• **RECORDS PROVIDED**
(* ===== verification/NodeRunProps.v ===== *)
(** * NodeRuns: what a converged node holds

    Theorems about NodeRun.v against an interface: what the infra procedures of a
    node promise ([InfraHost]).  InfraLayoutProps.v shows that the node's own code
    keeps the promise. *)

From S2P Require Import Prelude Trace JsText WorkloadTypes WorkloadStore NodeDeadline InfraLayout NodeRun.

#[local] Open Scope string_scope.
#[local] Open Scope list_scope.
#[local] Open Scope Z_scope.

(** ** The interface

    Packages with the versions they have and the active one. *)

Notation View := (gmap string (gset string * option string)).

Definition add_version (pkg version : string) (V : View) : View :=
  <[pkg := ({[version]} ∪ from_option fst ∅ (V !! pkg), Some version)]> V.
Definition make_active (pkg version : string) (V : View) : View :=
  <[pkg := (from_option fst ∅ (V !! pkg), Some version)]> V.
Definition drop_version (pkg version : string) (V : View) : View :=
  alter (λ '(vs, a), (vs ∖ {[version]}, if bool_decide (a = Some version) then None else a)) pkg V.

(** Rows that list a view. *)
Definition lists (rows : list InstalledInfra) (V : View) : Prop :=
  NoDup (in_pkg <$> rows) ∧
  (∀ row, row ∈ rows → V !! in_pkg row = Some (list_to_set (in_versions row), in_active row) ∧
     ∀ v, in_active row = Some v → v ∈ in_versions row) ∧
  ∀ pkg, is_Some (V !! pkg) → pkg ∈ in_pkg <$> rows.

Class InfraHost {S : Type} (oracle : ∀ c : InfraCall, S → S * result (IResp c)) (node : string) := {
  host_ok : S → Prop;                (** a well-formed host *)
  host_view : S → View;
  host_proper : string → Prop;       (** names that a version may have *)
  host_keeps c s : host_ok s →
    (match c with
     | IInstall n _ v _ _ | IActivate n _ v => n = node → host_proper v
     | _ => True
     end) → host_ok (oracle c s).1;
  host_still c s : host_ok s →
    (match c with IInstall n _ _ _ _ | IActivate n _ _ | IUninstall n _ _ => n ≠ node | _ => True end) →
    host_view (oracle c s).1 = host_view s;
  host_lists s s' rows : host_ok s → oracle (IList node) s = (s', Ok rows) →
    lists rows (host_view s) ∧ Forall (λ row, Forall host_proper (in_versions row)) rows;
  host_install pkg v url sha s s' state active : host_ok s → host_proper v →
    oracle (IInstall node pkg v url sha) s = (s', Ok (InstallOk state active)) → host_view s' = add_version pkg v (host_view s);
  host_activate pkg v s s' r : host_ok s → host_proper v →
    oracle (IActivate node pkg v) s = (s', Ok r) → host_view s' = make_active pkg v (host_view s);
  host_drop pkg v s s' r : host_ok s → host_proper v →
    oracle (IUninstall node pkg (Some v)) s = (s', Ok r) → host_view s' = drop_version pkg v (host_view s);
  host_remove pkg s s' r : host_ok s →
    oracle (IUninstall node pkg None) s = (s', Ok r) → host_view s' = delete pkg (host_view s)
}.

(** ** The plan *)

Definition act_pkg (a : NodeRunAction) : string :=
  match a with AInstall p _ _ | AActivate p _ | AUninstallPkg p | AUninstallVersion p _ | ASkip p _ => p end.

Definition act_version (a : NodeRunAction) : option string :=
  match a with AInstall _ v _ | AActivate _ v | AUninstallVersion _ v => Some v | _ => None end.

(** What an action that succeeds does. *)
Definition effect (V : View) (a : NodeRunAction) : View :=
  match a with
  | AInstall p v _ => add_version p v V
  | AActivate p v => make_active p v V
  | AUninstallPkg p => delete p V
  | AUninstallVersion p v => drop_version p v V
  | ASkip _ _ => V
  end.

Lemma effect_other V a p : act_pkg a ≠ p → effect V a !! p = V !! p.
Proof.
  destruct a; cbn [act_pkg effect]; intros H; unfold add_version, make_active, drop_version;
    rewrite ?lookup_insert_ne, ?lookup_delete_ne, ?lookup_alter_ne; done.
Qed.

Lemma effects_other l V p : Forall (λ a, act_pkg a ≠ p) l → foldl effect V l !! p = V !! p.
Proof. intros H. revert V. induction H as [|a l Ha _ IH]; intros V; [done|]. cbn. by rewrite IH, effect_other. Qed.

Definition dropped (l : list string) (a : option string) : option string :=
  match a with Some v => if bool_decide (v ∈ l) then None else Some v | None => None end.

Lemma drops_all p vs a l V :
  V !! p = Some (vs, a) → foldl effect V (AUninstallVersion p <$> l) !! p = Some (vs ∖ list_to_set l, dropped l a).
Proof.
  revert vs a V. induction l as [|v l IH]; intros vs a V HV; [cbn; rewrite HV, difference_empty_L; by destruct a|].
  change (foldl effect (effect V (AUninstallVersion p v)) (AUninstallVersion p <$> l) !! p =
    Some (vs ∖ list_to_set (v :: l), dropped (v :: l) a)).
  rewrite (IH (vs ∖ {[v]}) (if bool_decide (a = Some v) then None else a));
    [|cbn [effect]; unfold drop_version; by rewrite lookup_alter_eq, HV].
  f_equal. f_equal; [set_solver|]. destruct a as [x|]; cbn [dropped]; [|done].
  destruct (decide (x = v)) as [->|Hne].
  - rewrite (bool_decide_true (Some v = Some v)) by done. by rewrite bool_decide_true by left.
  - rewrite (bool_decide_false (Some x = Some v)) by congruence. cbn [dropped].
    rewrite (bool_decide_ext (x ∈ v :: l) (x ∈ l)); [done|]. rewrite elem_of_cons. tauto.
Qed.

Lemma drops_spec p version vs l V :
  V !! p = Some (vs, Some version) → version ∉ l →
  foldl effect V (AUninstallVersion p <$> l) !! p = Some (vs ∖ list_to_set l, Some version).
Proof. intros HV Hnot. rewrite (drops_all _ _ _ _ _ HV). cbn. by rewrite bool_decide_false. Qed.

(** The actions for one desired package bring it to the one version. *)
Lemma item_converges live V item :
  lists live V →
  foldl effect V (planInfraItem live item) !! ni_pkg item = Some ({[ni_version item]}, Some (ni_version item)).
Proof.
  intros (Hnd&Hrows&Hall). unfold planInfraItem, observed_of.
  destruct (find _ live) as [row|] eqn:Ef.
  - apply find_some in Ef as [Hin Hp]. to_prop. apply list_elem_of_In in Hin. destruct (Hrows row Hin) as [HV Hact]. rewrite Hp in HV.
    set (first := if bool_decide (in_active row = _) then _ else _). cbn [foldl].
    assert (∃ vs, effect V first !! ni_pkg item = Some (vs, Some (ni_version item)) ∧
      ∀ v, v ∈ vs ↔ v = ni_version item ∨ v ∈ in_versions row) as (vs&Hfirst&Hvs).
    { unfold first. destruct (bool_decide (in_active row = _)) eqn:Ea; to_prop; [|destruct (bool_decide (_ ∈ _)) eqn:Ev; to_prop];
        eexists; cbn [effect]; unfold make_active, add_version; rewrite ?lookup_insert_eq, HV, ?Ea; (split; [reflexivity|]);
        cbn [from_option fst]; intros v; rewrite ?elem_of_union, elem_of_list_to_set; [|..]; set_solver. }
    rewrite (drops_spec (ni_pkg item) (ni_version item) vs _ (effect V first)); [|done|by intros [? _]%list_elem_of_filter].
    f_equal. f_equal. apply set_eq. intros v. rewrite elem_of_difference, elem_of_list_to_set, list_elem_of_filter, Hvs, elem_of_singleton.
    destruct (decide (v = ni_version item)); naive_solver.
  - cbn [foldl effect]. unfold add_version. rewrite lookup_insert_eq. f_equal. f_equal.
    destruct (V !! ni_pkg item) as [[vs a]|] eqn:EV; [|set_solver].
    assert (ni_pkg item ∈ in_pkg <$> live) as (row&Hp&Hin)%list_elem_of_fmap by (apply Hall; rewrite EV; by eexists).
    eapply find_none in Ef; [|by apply list_elem_of_In]. to_prop. congruence.
Qed.

Lemma effect_cong V V' a p : V !! p = V' !! p → effect V a !! p = effect V' a !! p.
Proof.
  intros H. destruct (decide (act_pkg a = p)) as [<-|Hne]; [|by rewrite !effect_other].
  destruct a; cbn [act_pkg effect] in *; unfold add_version, make_active, drop_version;
    rewrite ?lookup_insert_eq, ?lookup_delete_eq, ?lookup_alter_eq, ?H; done.
Qed.

Lemma effects_cong l V V' p : V !! p = V' !! p → foldl effect V l !! p = foldl effect V' l !! p.
Proof. revert V V'. induction l as [|a l IH]; intros V V' H; [done|]. cbn. by apply IH, effect_cong. Qed.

• **INSTRUCTIONS FOR THE TASK**
Read the listing line by line, and copy each line in which the word "revert" is found.

• **TASK RESULT**
Proof. intros H. revert V. induction H as [|a l Ha _ IH]; intros V; [done|]. cbn. by rewrite IH, effect_other. Qed.
  revert vs a V. induction l as [|v l IH]; intros vs a V HV; [cbn; rewrite HV, difference_empty_L; by destruct a|].
Proof. revert V V'. induction l as [|a l IH]; intros V V' H; [done|]. cbn. by apply IH, effect_cong. Qed.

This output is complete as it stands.